MATERIAL PROVIDED below:
(* ===== verification/Parser.v ===== *)
(** * Parsing transcripts ([adapter/codex/parser.go])

    One line to the dialect that reads it, the normalised dialect, and the loop over a buffer's complete
    lines. [foldUpgradeCarry] of [rollout.go] is here too: what the bytes a cursor consumed before an
    upgrade say about their file. *)

From S2P Require Import Prelude GoStrings GoTime Json GoNet GoPath GoJson WireTypes StrictDecode BeadPrefix Fields Validate Evidence Policy Regex RefExtract.
From S2P Require Import Transcript Rollout Claude.

(** ** The normalised dialect *)

Record rawRecord : Type := mkRaw {
  rr_Type : bytes; rr_Timestamp : option gotime;
  rr_Role : bytes; rr_Text : bytes; rr_ByteCount : option Z; rr_TokenCount : option Z;
  rr_Tool : bytes; rr_Category : bytes; rr_Command : bytes; rr_Output : bytes; rr_Status : bytes;
  rr_ArgumentBytes : option Z; rr_ResultBytes : option Z;
  rr_Quality : bytes; rr_InputTokens : option Z; rr_OutputTokens : option Z; rr_CacheCreationTokens : option Z; rr_CacheReadTokens : option Z;
  rr_ProviderSource : bytes; rr_PriceTableVersion : bytes;
  rr_SessionID : bytes; rr_Provider : bytes; rr_Transition : bytes; rr_StartSource : bytes; rr_Model : bytes;
}.

Definition string_field (name json : String.string) : bytes * bytes * gotype := (str name, str json, TString).
Definition int_field (name json : String.string) : bytes * bytes * gotype := (str name, str json, TPtr (TInt 64)).

Definition RawRecordType : gotype := TStruct
  [string_field "Type" "type"; (str "Timestamp", str "ts", TPtr TTime);
   string_field "Role" "role"; string_field "Text" "text"; int_field "ByteCount" "byte_count"; int_field "TokenCount" "token_count";
   string_field "Tool" "tool"; string_field "Category" "category"; string_field "Command" "command"; string_field "Output" "output";
   string_field "Status" "status"; int_field "ArgumentBytes" "argument_bytes"; int_field "ResultBytes" "result_bytes";
   string_field "Quality" "quality"; int_field "InputTokens" "input_tokens"; int_field "OutputTokens" "output_tokens";
   int_field "CacheCreationTokens" "cache_creation_tokens"; int_field "CacheReadTokens" "cache_read_tokens";
   string_field "ProviderSource" "provider_source"; string_field "PriceTableVersion" "price_table_version";
   string_field "SessionID" "session_id"; string_field "Provider" "provider"; string_field "Transition" "transition";
   string_field "StartSource" "start_source"; string_field "Model" "model"].

Definition raw_of (v : goval) : rawRecord :=
  let s name := as_string (get RawRecordType name v) in
  let n name := opt_int (get RawRecordType name v) in
  mkRaw (s "Type"%string) (opt_time (get RawRecordType "Timestamp" v))
    (s "Role"%string) (s "Text"%string) (n "ByteCount"%string) (n "TokenCount"%string)
    (s "Tool"%string) (s "Category"%string) (s "Command"%string) (s "Output"%string) (s "Status"%string)
    (n "ArgumentBytes"%string) (n "ResultBytes"%string)
    (s "Quality"%string) (n "InputTokens"%string) (n "OutputTokens"%string) (n "CacheCreationTokens"%string) (n "CacheReadTokens"%string)
    (s "ProviderSource"%string) (s "PriceTableVersion"%string)
    (s "SessionID"%string) (s "Provider"%string) (s "Transition"%string) (s "StartSource"%string) (s "Model"%string).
End of MATERIAL PROVIDED.
Each entry above should be retyped exactly, with nothing missed.

▶ _PROBLEM SOLUTION_:
(* ===== verification/Parser.v ===== *)
(** * Parsing transcripts ([adapter/codex/parser.go])

    One line to the dialect that reads it, the normalised dialect, and the loop over a buffer's complete
    lines. [foldUpgradeCarry] of [rollout.go] is here too: what the bytes a cursor consumed before an
    upgrade say about their file. *)

From S2P Require Import Prelude GoStrings GoTime Json GoNet GoPath GoJson WireTypes StrictDecode BeadPrefix Fields Validate Evidence Policy Regex RefExtract.
From S2P Require Import Transcript Rollout Claude.

(** ** The normalised dialect *)

Record rawRecord : Type := mkRaw {
  rr_Type : bytes; rr_Timestamp : option gotime;
  rr_Role : bytes; rr_Text : bytes; rr_ByteCount : option Z; rr_TokenCount : option Z;
  rr_Tool : bytes; rr_Category : bytes; rr_Command : bytes; rr_Output : bytes; rr_Status : bytes;
  rr_ArgumentBytes : option Z; rr_ResultBytes : option Z;
  rr_Quality : bytes; rr_InputTokens : option Z; rr_OutputTokens : option Z; rr_CacheCreationTokens : option Z; rr_CacheReadTokens : option Z;
  rr_ProviderSource : bytes; rr_PriceTableVersion : bytes;
  rr_SessionID : bytes; rr_Provider : bytes; rr_Transition : bytes; rr_StartSource : bytes; rr_Model : bytes;
}.

Definition string_field (name json : String.string) : bytes * bytes * gotype := (str name, str json, TString).
Definition int_field (name json : String.string) : bytes * bytes * gotype := (str name, str json, TPtr (TInt 64)).

Definition RawRecordType : gotype := TStruct
  [string_field "Type" "type"; (str "Timestamp", str "ts", TPtr TTime);
   string_field "Role" "role"; string_field "Text" "text"; int_field "ByteCount" "byte_count"; int_field "TokenCount" "token_count";
   string_field "Tool" "tool"; string_field "Category" "category"; string_field "Command" "command"; string_field "Output" "output";
   string_field "Status" "status"; int_field "ArgumentBytes" "argument_bytes"; int_field "ResultBytes" "result_bytes";
   string_field "Quality" "quality"; int_field "InputTokens" "input_tokens"; int_field "OutputTokens" "output_tokens";
   int_field "CacheCreationTokens" "cache_creation_tokens"; int_field "CacheReadTokens" "cache_read_tokens";
   string_field "ProviderSource" "provider_source"; string_field "PriceTableVersion" "price_table_version";
   string_field "SessionID" "session_id"; string_field "Provider" "provider"; string_field "Transition" "transition";
   string_field "StartSource" "start_source"; string_field "Model" "model"].

Definition raw_of (v : goval) : rawRecord :=
  let s name := as_string (get RawRecordType name v) in
  let n name := opt_int (get RawRecordType name v) in
  mkRaw (s "Type"%string) (opt_time (get RawRecordType "Timestamp" v))
    (s "Role"%string) (s "Text"%string) (n "ByteCount"%string) (n "TokenCount"%string)
    (s "Tool"%string) (s "Category"%string) (s "Command"%string) (s "Output"%string) (s "Status"%string)
    (n "ArgumentBytes"%string) (n "ResultBytes"%string)
    (s "Quality"%string) (n "InputTokens"%string) (n "OutputTokens"%string) (n "CacheCreationTokens"%string) (n "CacheReadTokens"%string)
    (s "ProviderSource"%string) (s "PriceTableVersion"%string)
    (s "SessionID"%string) (s "Provider"%string) (s "Transition"%string) (s "StartSource"%string) (s "Model"%string).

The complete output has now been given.